■ **TASK GOAL**
Among the lines below, a stretch begins at the one with "events_of d' = (sched d, numSched d, nextSchedEvent" and ends at the one with "(forall c, minSched". Repeat that stretch exactly, ends included.

BEGIN

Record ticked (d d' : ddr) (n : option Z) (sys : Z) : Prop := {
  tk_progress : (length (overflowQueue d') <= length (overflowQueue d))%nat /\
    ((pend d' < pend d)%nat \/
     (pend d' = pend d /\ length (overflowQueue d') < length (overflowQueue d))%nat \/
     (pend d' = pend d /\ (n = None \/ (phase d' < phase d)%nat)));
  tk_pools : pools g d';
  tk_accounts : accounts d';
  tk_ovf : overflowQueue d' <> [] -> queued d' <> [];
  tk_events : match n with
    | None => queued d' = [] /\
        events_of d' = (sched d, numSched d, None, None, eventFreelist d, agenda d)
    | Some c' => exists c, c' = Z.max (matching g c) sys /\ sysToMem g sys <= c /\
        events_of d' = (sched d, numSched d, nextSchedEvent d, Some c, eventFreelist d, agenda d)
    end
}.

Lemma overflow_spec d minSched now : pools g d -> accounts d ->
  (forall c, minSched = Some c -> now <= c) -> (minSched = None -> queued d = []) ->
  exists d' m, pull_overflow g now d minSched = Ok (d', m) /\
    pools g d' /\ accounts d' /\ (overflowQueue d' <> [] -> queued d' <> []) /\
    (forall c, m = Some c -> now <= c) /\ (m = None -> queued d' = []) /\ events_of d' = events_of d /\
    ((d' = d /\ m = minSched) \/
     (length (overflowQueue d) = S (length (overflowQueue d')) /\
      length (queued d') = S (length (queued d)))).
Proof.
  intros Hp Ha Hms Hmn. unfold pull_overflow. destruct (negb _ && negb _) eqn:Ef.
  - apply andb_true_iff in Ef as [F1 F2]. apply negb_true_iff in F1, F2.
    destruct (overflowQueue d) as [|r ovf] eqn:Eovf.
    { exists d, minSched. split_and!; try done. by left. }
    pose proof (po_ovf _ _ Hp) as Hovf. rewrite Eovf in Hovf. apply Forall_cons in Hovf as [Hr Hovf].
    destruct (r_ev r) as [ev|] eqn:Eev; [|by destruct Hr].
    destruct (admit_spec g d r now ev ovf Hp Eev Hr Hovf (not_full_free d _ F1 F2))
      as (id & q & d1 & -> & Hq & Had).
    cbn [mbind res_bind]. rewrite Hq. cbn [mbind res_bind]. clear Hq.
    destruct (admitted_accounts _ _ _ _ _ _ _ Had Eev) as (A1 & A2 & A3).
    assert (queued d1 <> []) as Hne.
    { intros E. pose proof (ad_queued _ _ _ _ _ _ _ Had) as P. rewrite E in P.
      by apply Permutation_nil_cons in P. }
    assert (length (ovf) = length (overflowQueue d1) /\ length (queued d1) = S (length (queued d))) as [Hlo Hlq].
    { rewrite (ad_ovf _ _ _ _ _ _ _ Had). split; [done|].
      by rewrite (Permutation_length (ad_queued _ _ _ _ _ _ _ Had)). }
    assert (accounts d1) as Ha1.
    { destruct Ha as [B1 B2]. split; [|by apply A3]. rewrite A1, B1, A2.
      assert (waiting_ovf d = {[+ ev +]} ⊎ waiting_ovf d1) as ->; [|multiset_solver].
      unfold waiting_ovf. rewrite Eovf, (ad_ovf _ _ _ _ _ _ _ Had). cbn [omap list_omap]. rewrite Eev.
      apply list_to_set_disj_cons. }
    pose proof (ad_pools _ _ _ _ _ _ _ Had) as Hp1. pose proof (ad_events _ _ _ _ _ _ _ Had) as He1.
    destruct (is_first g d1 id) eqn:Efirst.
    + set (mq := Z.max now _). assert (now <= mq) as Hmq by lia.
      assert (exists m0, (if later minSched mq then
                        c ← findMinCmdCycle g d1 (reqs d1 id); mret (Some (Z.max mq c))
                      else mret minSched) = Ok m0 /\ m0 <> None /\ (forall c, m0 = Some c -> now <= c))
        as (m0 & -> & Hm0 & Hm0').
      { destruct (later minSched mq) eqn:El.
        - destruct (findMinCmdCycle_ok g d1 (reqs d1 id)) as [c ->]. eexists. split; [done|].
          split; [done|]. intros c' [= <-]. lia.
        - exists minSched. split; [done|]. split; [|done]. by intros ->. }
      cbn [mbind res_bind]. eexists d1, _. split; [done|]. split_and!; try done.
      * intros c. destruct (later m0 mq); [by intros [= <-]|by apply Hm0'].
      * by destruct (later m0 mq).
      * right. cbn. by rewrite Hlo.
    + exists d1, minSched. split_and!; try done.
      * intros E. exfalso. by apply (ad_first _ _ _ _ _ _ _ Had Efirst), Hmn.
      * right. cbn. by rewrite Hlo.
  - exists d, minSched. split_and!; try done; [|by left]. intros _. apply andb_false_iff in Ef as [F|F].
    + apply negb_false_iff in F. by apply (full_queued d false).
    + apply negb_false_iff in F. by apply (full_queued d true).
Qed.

END

■ **EXPECTED OUTPUT**
        events_of d' = (sched d, numSched d, nextSchedEvent d, Some c, eventFreelist d, agenda d)
    end
}.

Lemma overflow_spec d minSched now : pools g d -> accounts d ->
  (forall c, minSched = Some c -> now <= c) -> (minSched = None -> queued d = []) ->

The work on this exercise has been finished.